Raw data Block Start
(** X7: the parts of an annotation are the texts between its commas, taken
    verbatim.  Take a struct with a settable field that is not recursed into
    and is annotated with a name and options joined by commas (none of them
    containing a comma).  Discovery of the struct is discovery of the fields
    before it, then of this field, then of the fields after it, the first
    error ending it: this field fails with [ErrEmptyTagName] when the name
    is empty, and else yields what the options give for the variable that is
    named by the prefix and the name and whose handle is that of the
    field. *)
Theorem parseVars_tag_parts l h v fs1 f fs2 NAME options :
  Fields v = fs1 ++ f :: fs2 ->
  exported f = true ->
  kindOf (val f) Struct && negb (implements_unmarshalerIface (val f)) = false ->
  envTag f = Some (strings.Join (NAME :: options) ",") ->
  Forall (fun part => without "," part = true) (NAME :: options) ->
  parseVars l h v
  = vs1 ← parseVars l h (VStruct fs1);
    leaf ← (if String.eqb NAME "" then inl ErrEmptyTagName
            else
              '(required, expand) ← parseOptions options false false;
              inr [mkVariable (prefix l +:+ NAME) required expand
                              (h ++ [length fs1])]);
    vs2 ← parseFields (parseVars l) l h fs2 (S (length fs1)) [];
    inr (vs1 ++ leaf ++ vs2).
Proof.
  intros Hfs Hexp Hnest Htag Hparts.
  rewrite (parseVars_split _ _ _ _ _ _ Hfs).
  rewrite discoverField_leaf by done.
  rewrite Htag. unfold tagVariable.
  by rewrite (Split_Join_byte "," (NAME :: options)).
Qed.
Raw data Block End
→ What you have to do
Please reproduce exactly the lines in the listing above from the one containing "containing a comma)." through the one containing "kindOf (val f)", both included, and nothing more.

→ Reply to the task
    containing a comma).  Discovery of the struct is discovery of the fields
    before it, then of this field, then of the fields after it, the first
    error ending it: this field fails with [ErrEmptyTagName] when the name
    is empty, and else yields what the options give for the variable that is
    named by the prefix and the name and whose handle is that of the
    field. *)
Theorem parseVars_tag_parts l h v fs1 f fs2 NAME options :
  Fields v = fs1 ++ f :: fs2 ->
  exported f = true ->
  kindOf (val f) Struct && negb (implements_unmarshalerIface (val f)) = false ->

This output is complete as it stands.